#### [Record set]
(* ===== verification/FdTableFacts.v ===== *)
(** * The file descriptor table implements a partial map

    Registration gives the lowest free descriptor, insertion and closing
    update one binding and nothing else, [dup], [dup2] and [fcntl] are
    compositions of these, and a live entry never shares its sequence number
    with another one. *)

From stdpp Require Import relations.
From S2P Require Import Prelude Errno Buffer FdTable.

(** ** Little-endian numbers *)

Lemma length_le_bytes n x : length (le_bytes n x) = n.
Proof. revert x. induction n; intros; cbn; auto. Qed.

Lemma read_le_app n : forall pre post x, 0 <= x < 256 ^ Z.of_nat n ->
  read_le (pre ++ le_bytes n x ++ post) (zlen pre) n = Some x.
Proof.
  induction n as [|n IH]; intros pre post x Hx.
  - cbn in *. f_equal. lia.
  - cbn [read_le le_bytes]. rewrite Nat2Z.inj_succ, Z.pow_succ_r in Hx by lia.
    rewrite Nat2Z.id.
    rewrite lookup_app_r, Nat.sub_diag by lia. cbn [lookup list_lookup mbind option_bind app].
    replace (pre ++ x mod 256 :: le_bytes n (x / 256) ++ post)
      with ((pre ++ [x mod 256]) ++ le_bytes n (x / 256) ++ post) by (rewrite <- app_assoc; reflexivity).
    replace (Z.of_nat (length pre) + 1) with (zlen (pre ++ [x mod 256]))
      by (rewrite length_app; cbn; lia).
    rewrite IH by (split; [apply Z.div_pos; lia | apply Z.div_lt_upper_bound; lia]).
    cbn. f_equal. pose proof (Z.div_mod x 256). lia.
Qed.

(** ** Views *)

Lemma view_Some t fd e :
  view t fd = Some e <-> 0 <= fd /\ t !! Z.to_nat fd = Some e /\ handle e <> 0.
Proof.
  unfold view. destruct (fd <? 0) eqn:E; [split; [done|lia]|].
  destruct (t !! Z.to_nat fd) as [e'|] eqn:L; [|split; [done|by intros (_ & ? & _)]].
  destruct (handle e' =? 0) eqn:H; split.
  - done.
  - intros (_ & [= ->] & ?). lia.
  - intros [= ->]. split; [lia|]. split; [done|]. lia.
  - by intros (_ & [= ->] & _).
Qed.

--

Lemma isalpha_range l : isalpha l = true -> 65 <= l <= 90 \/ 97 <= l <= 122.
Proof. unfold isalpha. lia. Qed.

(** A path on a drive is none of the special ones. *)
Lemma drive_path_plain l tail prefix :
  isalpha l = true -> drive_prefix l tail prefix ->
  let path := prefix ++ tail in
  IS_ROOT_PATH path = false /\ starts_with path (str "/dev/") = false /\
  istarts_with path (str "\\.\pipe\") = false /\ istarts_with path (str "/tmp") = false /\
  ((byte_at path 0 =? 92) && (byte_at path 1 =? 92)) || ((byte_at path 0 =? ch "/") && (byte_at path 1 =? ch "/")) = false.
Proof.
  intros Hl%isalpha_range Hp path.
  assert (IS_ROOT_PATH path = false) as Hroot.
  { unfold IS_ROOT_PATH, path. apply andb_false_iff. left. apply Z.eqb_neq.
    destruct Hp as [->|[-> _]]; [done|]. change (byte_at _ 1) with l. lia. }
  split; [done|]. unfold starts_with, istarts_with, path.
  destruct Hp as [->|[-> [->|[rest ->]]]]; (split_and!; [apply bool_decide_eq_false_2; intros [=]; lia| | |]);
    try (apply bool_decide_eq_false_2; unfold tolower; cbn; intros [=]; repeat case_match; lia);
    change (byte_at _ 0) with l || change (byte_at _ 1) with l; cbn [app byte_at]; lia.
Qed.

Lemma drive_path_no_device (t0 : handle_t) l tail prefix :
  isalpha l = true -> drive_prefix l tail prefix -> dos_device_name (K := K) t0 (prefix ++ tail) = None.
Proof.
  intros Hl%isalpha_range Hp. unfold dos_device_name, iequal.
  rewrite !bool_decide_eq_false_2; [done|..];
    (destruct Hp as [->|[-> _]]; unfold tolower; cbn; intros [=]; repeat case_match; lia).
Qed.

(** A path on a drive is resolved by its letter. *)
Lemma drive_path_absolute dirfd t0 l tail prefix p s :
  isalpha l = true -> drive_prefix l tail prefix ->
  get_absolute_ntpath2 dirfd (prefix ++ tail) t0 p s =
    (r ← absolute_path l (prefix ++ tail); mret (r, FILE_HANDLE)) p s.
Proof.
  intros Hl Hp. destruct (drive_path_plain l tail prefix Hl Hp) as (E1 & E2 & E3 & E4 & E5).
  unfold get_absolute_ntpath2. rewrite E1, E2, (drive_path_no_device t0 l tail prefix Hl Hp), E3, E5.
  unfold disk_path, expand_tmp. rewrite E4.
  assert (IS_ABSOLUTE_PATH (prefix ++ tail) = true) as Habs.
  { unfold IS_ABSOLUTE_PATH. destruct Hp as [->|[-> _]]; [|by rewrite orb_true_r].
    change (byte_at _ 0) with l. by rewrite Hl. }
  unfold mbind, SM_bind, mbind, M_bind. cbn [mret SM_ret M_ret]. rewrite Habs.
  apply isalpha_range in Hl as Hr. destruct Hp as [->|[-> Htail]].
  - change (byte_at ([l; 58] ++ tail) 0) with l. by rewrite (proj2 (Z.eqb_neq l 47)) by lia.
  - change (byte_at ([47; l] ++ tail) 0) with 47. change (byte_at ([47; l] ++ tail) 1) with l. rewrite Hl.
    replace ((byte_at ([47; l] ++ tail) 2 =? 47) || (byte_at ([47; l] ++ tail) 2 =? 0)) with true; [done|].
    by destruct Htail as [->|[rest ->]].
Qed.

#### [What you are asked to do]
Work out how many lines in the data include "induction". Answer with the number only.

#### [Result for this task]
2